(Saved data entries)

◆ ◆ ◆

(** What writei leaves behind. *)
Record written (sb : superblock) a i (off : Z) (bs : list Z) a' i' : Prop := {
  wn_idle : idle sb a';
  wn_iwf : iwf sb a' i';
  wn_size : i_size i' = Z.max (i_size i) (off + Z.of_nat (length bs));
  wn_fields : i' = i_set_size (i_size i') (i_set_addrs (i_addrs i') i);
  wn_bytes : ∀ p, 0 ≤ p < i_size i' →
    fbyte a' i' p = if decide (off ≤ p < off + Z.of_nat (length bs))
                    then default 0 (bs !! Z.to_nat (p - off)) else fbyte a i p;
  wn_inode : x_disk a' (IBLOCK (i_inum i) sb) =
    dip_store i' (dip_off (i_inum i)) (x_disk a (IBLOCK (i_inum i) sb));
  wn_used : ∀ c, 0 ≤ c < sb_size sb → used sb a c = true → used sb a' c = true;
  wn_disk : ∀ no, no ∉ bitmap sb → no ≠ IBLOCK (i_inum i) sb → (in_data sb no → used sb a no = true) →
    (∀ k, 0 ≤ k ≤ MAXFILE → slot a i k = no → no = 0) → x_disk a' no = x_disk a no;
}.
Lemma slot_set_size a i n k : slot a (i_set_size n i) k = slot a i k.
Proof. done. Qed.
Lemma wrote_written sb a i off bs a1 i1 : layout sb → iwf sb a i → 0 ≤ off → off + Z.of_nat (length bs) ≤ MAXFILE * BSIZE →
  wrote sb a i off bs a1 i1 →
  let i' := i_set_size (Z.max (i_size i) (off + Z.of_nat (length bs))) i1 in
  written sb a i off bs (x_update sb i' a1) i'.
Proof.
  intros Hly Hi Hoff Hmax Hwr i'. pose proof (wr_fields _ _ _ _ _ _ _ Hwr) as Hf.
  assert (i_inum i1 = i_inum i) as Ei by (by rewrite Hf).
  pose proof (IBLOCK_range _ _ Hly (iw_inum _ _ _ Hi)) as Hib. pose proof (layout_order _ Hly) as Ho.
  assert (iwf sb a1 i') as Hi'.
  { pose proof (iw_size _ _ _ Hi). destruct (wr_iwf _ _ _ _ _ _ _ Hwr) as [? ? ? ? Hdata Hinj Hfull]. split; try done.
    - simpl. lia.
    - apply (wr_full _ _ _ _ _ _ _ Hwr). }
  assert (IBLOCK (i_inum i) sb ∉ bitmap sb) as Hnm by (rewrite bitmap_range by done; lia).
  unfold x_update. change (i_inum i') with (i_inum i1). rewrite Ei.
  assert (x_disk a1 (IBLOCK (i_inum i) sb) = x_disk a (IBLOCK (i_inum i) sb)) as Ed.
  { apply (wr_disk _ _ _ _ _ _ _ Hwr); [done|intros [? ?]; lia|]. intros k Hk E.
    destruct (decide (slot a i k = 0)) as [E0|E0]; [congruence|].
    destruct (iw_data _ _ _ Hi k Hk E0) as [[? ?] _]. lia. }
  rewrite Ed. split.
  - apply meta_idle; [done|lia|]. apply (wr_idle _ _ _ _ _ _ _ Hwr).
  - apply meta_iwf; [done..|lia].
  - done.
  - unfold i'. rewrite Hf at 1. done.
  - intros p Hp. rewrite (meta_fbyte sb) by (done || lia). by apply (wr_bytes _ _ _ _ _ _ _ Hwr).
  - by rewrite x_put_eq.
  - intros c Hc E. rewrite (meta_used sb) by (done || lia). by apply (wr_used _ _ _ _ _ _ _ Hwr).
  - intros no ? ? ? ?. rewrite x_put_ne by done. by apply (wr_disk _ _ _ _ _ _ _ Hwr).
Qed.
Lemma writei_spec s a ip i user_src src bs off :
  let n := Z.of_nat (length bs) in
  rep s a → layout (fs_sb s) → idle (fs_sb s) a → it_inode s !! ip = Some i → iwf (fs_sb s) a i → bytes bs →
  fits 64 src → 0 ≤ off ≤ i_size i → off + n ≤ MAXFILE * BSIZE → source user_src src bs (fs_mem s) →
  res (fs_sb s) a i (S (blocks_left off n 0)) →
  wp (writei pagetable ip user_src src off n) (λ r s', r = n ∧ ∃ d' a' i', s' = fs_put s ip i' d' ∧
    x_rep d' a' ∧ written (fs_sb s) a i off bs a' i') s.
Proof.
  intros n Hr Hly Hid Hip Hi Hbs Hsrc64 Hoff Hmax Hsrc Hres. unfold writei. apply wp_bind.
  eapply wp_geti; [done|]. pose proof (iw_size _ _ _ Hi) as Hsz.
  assert (u32 (off + n) = off + n) as E by (apply Z.mod_small; rewrite MAXFILE_eq, BSIZE_eq in *; lia). rewrite E.
  destruct (Z.ltb_spec (i_size i) off) as [|_]; [lia|]. destruct (Z.ltb_spec (off + n) off) as [|_]; [lia|]. simpl orb. cbv iota.
  destruct (Z.ltb_spec (MAXFILE * BSIZE) (off + n)) as [|_]; [lia|]. apply wp_bind.
  assert (∀ s1 i1 d1, s1 = fs_put s ip i1 d1 → it_inode s1 !! ip = Some i1) as Hlook.
  { intros s1 i1 d1 ->. simpl. apply list_lookup_insert_eq. by eapply lookup_lt_Some. }
  eapply (wp_loop _ (λ '(tot, off', src') s1, ∃ d1 a1 i1, s1 = fs_put s ip i1 d1 ∧ x_rep d1 a1 ∧ 0 ≤ tot ≤ n ∧
    off' = off + tot ∧ src' = u64 (src + tot) ∧ wrote (fs_sb s) a i off (take (Z.to_nat tot) bs) a1 i1 ∧
    res (fs_sb s) a1 i1 (S (blocks_left off n tot))) (λ '(tot, _, _) _, blocks_left off n tot)).
  - intros [[tot off'] src'] s1 (d1 & a1 & i1 & -> & H1 & Ht & -> & -> & Hwr & Hres1).
    destruct (decide (tot < n)) as [Hlt|Hge].
    + rewrite (blocks_left_next off n tot) in Hres1 by lia.
      eapply (writei_round_spec s a ip i user_src src bs off tot); try done; [lia|].
      intros d2 a2 i2 H2 Hwr2 Hres2. cbv zeta. fold n. fold n in Hwr2, Hres2.
      destruct (chunk_pos n tot (off + tot) Hlt) as (? & ? & _).
      split; [exists d2, a2, i2; split_and!; try done; lia|]. rewrite (blocks_left_next off n tot) by lia. lia.
    + unfold writei_round. destruct (Z.ltb_spec tot n); [lia|]. apply wp_ret.
      assert (tot = n) as -> by lia. assert (take (Z.to_nat n) bs = bs) as Etk by (apply take_ge; lia). rewrite Etk in Hwr.
      apply wp_bind. eapply wp_geti; [by eapply Hlook|].
      pose proof (wrote_written _ a i off bs a1 i1 Hly Hi (proj1 Hoff) Hmax Hwr) as Hwn. fold n in Hwn.
      assert (i_size i1 = i_size i) as Es by (by rewrite (wr_fields _ _ _ _ _ _ _ Hwr)).
      set (i' := i_set_size (Z.max (i_size i) (off + n)) i1) in *.
      apply wp_bind. eapply (wp_mono _ (λ _ s2, s2 = fs_put s ip i' d1)).
      { apply wp_when; rewrite Es; intros Hb.
        - eapply wp_updi; [by eapply Hlook|]. rewrite fs_put_put. unfold i'. apply Z.ltb_lt in Hb.
          by rewrite Z.max_r by lia.
        - unfold i'. apply Z.ltb_ge in Hb. rewrite Z.max_l, <- Es by lia. by destruct i1. }
      intros [] s2 ->. pose proof (wn_iwf _ _ _ _ _ _ _ Hwn) as Hi'. apply wp_bind.
      eapply iupdate_spec; [exact H1|done|apply (wr_idle _ _ _ _ _ _ _ Hwr)|by eapply Hlook|apply (iw_dev _ _ _ Hi')|
        apply (iw_inum _ _ _ Hi')|apply (iw_len _ _ _ Hi')|eapply res_budget, Hres1|].
      intros d2 H2. apply wp_ret. split; [apply s32_id; rewrite MAXFILE_eq, BSIZE_eq in *; lia|].
      by exists d2, (x_update (fs_sb s) i' a1), i'.
  - exists (fs_d s), a, i. split_and!; try done; [by rewrite fs_put_id, set_d_id|lia..| |by apply wrote_refl].
    rewrite Z.add_0_r. symmetry. by apply Z.mod_small.
  - apply blocks_left_fuel; lia.
Qed.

◆ ◆ ◆

Transcribe each line of the data above, unaltered, from the one where "assert (∀ s1" appears to the one where "off' = off +" appears, inclusive of both.

  assert (∀ s1 i1 d1, s1 = fs_put s ip i1 d1 → it_inode s1 !! ip = Some i1) as Hlook.
  { intros s1 i1 d1 ->. simpl. apply list_lookup_insert_eq. by eapply lookup_lt_Some. }
  eapply (wp_loop _ (λ '(tot, off', src') s1, ∃ d1 a1 i1, s1 = fs_put s ip i1 d1 ∧ x_rep d1 a1 ∧ 0 ≤ tot ≤ n ∧
    off' = off + tot ∧ src' = u64 (src + tot) ∧ wrote (fs_sb s) a i off (take (Z.to_nat tot) bs) a1 i1 ∧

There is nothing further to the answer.